Year : 2007 | Volume
: 10 | Issue : 3 | Page : 184--186
Conservative management of subdural hematoma in idiopathic thrombocytopenic purpura: Report of two cases and review of literature
R Sunitha1, Robert Mathew2, Mathew Thomas1,
1 Department of Medicine, Medical College, Trivandrum, Kerala, India
2 Department of Neurology, Medical College, Trivandrum, Kerala, India
Department of Neurology, Medical College, Trivandrum - 695 011, Kerala
Intracranial hemorrhage (ICH) is the most serious complication of idiopathic thrombocytopenic purpura (ITP) and is potentially fatal. It is rare, affecting 1% or less of patients and is usually subarachnoid or intracerebral. Isolated subdural hematoma (SDH) is rare and only few cases have been reported. Two cases of acute SDH (ASDH) are reported which resolved with conservative management. One of the patients later developed intracerebral hematoma also. In ITP, contrary to traumatic ASDH, the brain parenchyma is well preserved and hence conservative management may be safe in selected patients. However, only a prospective randomized control study will give the final answer.
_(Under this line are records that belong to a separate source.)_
Lemma lexes_binary s1 s2 o t1 t2 ts : lexes d false s1 t1 → lexes d false s2 t2 → lexes d true (op_text o) ts → joins d false true (op_text o) = true →
  lexes d false (s1 +:+ op_text o +:+ s2) (t1 ++ ts ++ t2).
Proof.
  intros H1 H2 Ho Hj. rewrite <- str_app_assoc, app_assoc. apply (lexes_app d true); [|done|done]. by apply (lexes_app d false).
Qed.
Lemma operand_text x : operand_ok dr m x → ∃ s, expr_text q m (exprOf (arg_of x)) = Some (s, match x with OVal v => [v] | OCol _ => [] end) ∧
  parens (exprOf (arg_of x)) s = s ∧ lexes d false s [operand_tok m x].
Proof.
  destruct x as [n|v]; cbn [operand_ok arg_of exprOf expr_text Col c_table c_name parens operand_tok]; intros Hx.
  - rewrite own_text by done. eexists. split; [done|]. split; [done|]. apply lexes_name.
  - eexists. split; [done|]. split; [done|]. lex_lit.
Qed.

Lemma cond_text c : cond_ok dr m c → ∃ s, pred_text q m (pred_of c) = Some (s, vals c) ∧ lexes d false s (toks m c).
Proof.
  unfold pred_text. induction c as [o n x|c IH|a IHa b IHb|a IHa b IHb]; cbn [cond_ok]; intros Hok.
  - destruct Hok as [Hn Hx]. destruct (operand_text x Hx) as (s & Es & Ep & Hs).
    exists (quoted q (col_of m n) +:+ op_text (op_str o) +:+ s). split.
    + destruct o; cbn [pred_of Column_EQ Column_LT Column_GT of_pred p_left p_op p_right expr_text Col c_table c_name mbind option_bind];
        rewrite own_text by done; cbn [fmap option_fmap option_map mbind option_bind]; rewrite Es; cbn [mbind option_bind parens];
        rewrite Ep, List.app_nil_l; by destruct x.
    + apply (lexes_binary _ _ _ [TName _] [_] [TSym (op_char o)]); [apply lexes_name|done|destruct o; lex_lit|by destruct o, d].
  - destruct (IH Hok) as (s & Es & Hs). exists ("" +:+ op_text "NOT" +:+ "(" +:+ s +:+ ")"). split.
    + cbn [pred_of Not of_pred p_left p_op p_right expr_text mbind option_bind] in *. by rewrite Es.
    + apply (lexes_binary _ _ _ [] _ [TWord "NOT"]); [apply lexes_nil|by apply lexes_parens|lex_lit|by destruct d].
  - destruct Hok as [Ha Hb]. destruct (IHa Ha) as (sa & Ea & Hsa). destruct (IHb Hb) as (sb & Eb & Hsb).
    exists (("(" +:+ sa +:+ ")") +:+ op_text "AND" +:+ "(" +:+ sb +:+ ")"). split.
    + cbn [pred_of And of_pred p_left p_op p_right expr_text mbind option_bind] in *. by rewrite Ea, Eb.
    + apply (lexes_binary _ _ _ _ _ [TWord "AND"]); [by apply lexes_parens..|lex_lit|by destruct d].
  - destruct Hok as [Ha Hb]. destruct (IHa Ha) as (sa & Ea & Hsa). destruct (IHb Hb) as (sb & Eb & Hsb).
    exists (("(" +:+ sa +:+ ")") +:+ op_text "OR" +:+ "(" +:+ sb +:+ ")"). split.
    + cbn [pred_of Or of_pred p_left p_op p_right expr_text mbind option_bind] in *. by rewrite Ea, Eb.
    + apply (lexes_binary _ _ _ _ _ [TWord "OR"]); [by apply lexes_parens..|lex_lit|by destruct d].
Qed.
End texts.

(** ** The structure of a condition *)

(** An operand of [AND]: its words, arguments and structure.  [tight n]: it is read
    as one whatever follows, with [n] levels of parentheses. *)
Record conjunct := mkItem { i_toks : list token; i_vals : list dbval; i_sx : sexp }.
Definition tight (n : nat) (i : conjunct) : Prop := ∀ rest ws,
  p_not (p_or n) (i_toks i ++ rest) (i_vals i ++ ws) = Some (i_sx i, rest, ws).
Definition ends (ts : list token) : Prop := next_is (TWord "AND") ts = false ∧ next_is (TWord "OR") ts = false.

Definition and_toks (l : list conjunct) : list token :=
  match l with [] => [] | i :: l' => i_toks i ++ concat (map (λ i, TWord "AND" :: i_toks i) l') end.
Definition and_sx (l : list conjunct) : option sexp := match l with [] => None | i :: l' => Some (foldl XAnd (i_sx i) (map i_sx l')) end.

Lemma next_is_kw kw ts : next_is (TWord kw) (TWord kw :: ts) = true.
Proof. by apply bool_decide_eq_true. Qed.
Lemma p_more_items n l : Forall (tight n) l → ∀ fuel acc rest ws, (length l <= fuel)%nat → next_is (TWord "AND") rest = false →
  p_more "AND" XAnd (p_not (p_or n)) fuel acc (concat (map (λ i, TWord "AND" :: i_toks i) l) ++ rest) (concat (map i_vals l) ++ ws)
  = Some (foldl XAnd acc (map i_sx l), rest, ws).
Proof.
  induction 1 as [|i l Hi _ IH]; intros fuel acc rest ws Hf Hr; [cbn; destruct fuel; cbn; by rewrite Hr|].
  destruct fuel as [|fuel]; [cbn in Hf; lia|]. cbn [map concat]. rewrite <- !app_assoc, <- app_comm_cons.
  cbn [p_more]. rewrite next_is_kw. cbn [tail]. rewrite (Hi _ _). cbn [mbind option_bind map foldl]. apply IH; [cbn in Hf; lia|done].
Qed.
Lemma concat_length_le {A} (f : conjunct → A) (g : conjunct → list A) l : (length l <= length (concat (map (λ i, f i :: g i) l)))%nat.
Proof. induction l as [|i l IH]; [done|]. cbn. rewrite length_app. lia. Qed.

(** A conjunction read from the top. *)
Lemma and_items n l e rest ws : and_sx l = Some e → Forall (tight n) l → next_is (TWord "AND") rest = false →
  p_chain "AND" XAnd (p_not (p_or n)) (and_toks l ++ rest) (concat (map i_vals l) ++ ws) = Some (e, rest, ws).
Proof.
  destruct l as [|i l]; [done|]. cbn [and_sx and_toks map concat]. intros [= <-] Hl Hr. apply Forall_cons in Hl as [Hi Hl].
  unfold p_chain. rewrite <- !app_assoc, (Hi _ _). cbn [mbind option_bind]. apply p_more_items; [done| |done].
  rewrite length_app. pose proof (concat_length_le (λ _, TWord "AND") i_toks l). lia.
Qed.
Lemma or_single n l e rest ws : and_sx l = Some e → Forall (tight n) l → ends rest →
  p_or (S n) (and_toks l ++ rest) (concat (map i_vals l) ++ ws) = Some (e, rest, ws).
Proof.
  intros He Hl [H1 H2]. cbn [p_or]. unfold p_chain at 1. rewrite (and_items n l e) by done. cbn [mbind option_bind].
  destruct (length rest); cbn [p_more]; by rewrite H2.
Qed.

Section parsing.
Context (dr : Driver) (m : Model).
Local Notation cvals c := (map (db dr) (vals c)).

Fixpoint nesting (c : cond) : nat :=
  match c with CCmp _ _ _ => 1 | CNot c => S (nesting c) | CAnd a b | COr a b => S (Nat.max (nesting a) (nesting b)) end.
Lemma nesting_le c : (nesting c <= length (toks m c))%nat.
Proof. induction c; cbn [nesting toks]; unfold par; repeat (rewrite length_app || cbn [length]); lia. Qed.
Both the patients developed the hematoma consequent to low platelet count, which was not detected earlier due to inadequate follow-up. In a developing country, where proper follow-up is often lacking these problems are likely to be more common and are probably underreported. Increased awareness is therefore important to ensure proper follow-up and early intervention.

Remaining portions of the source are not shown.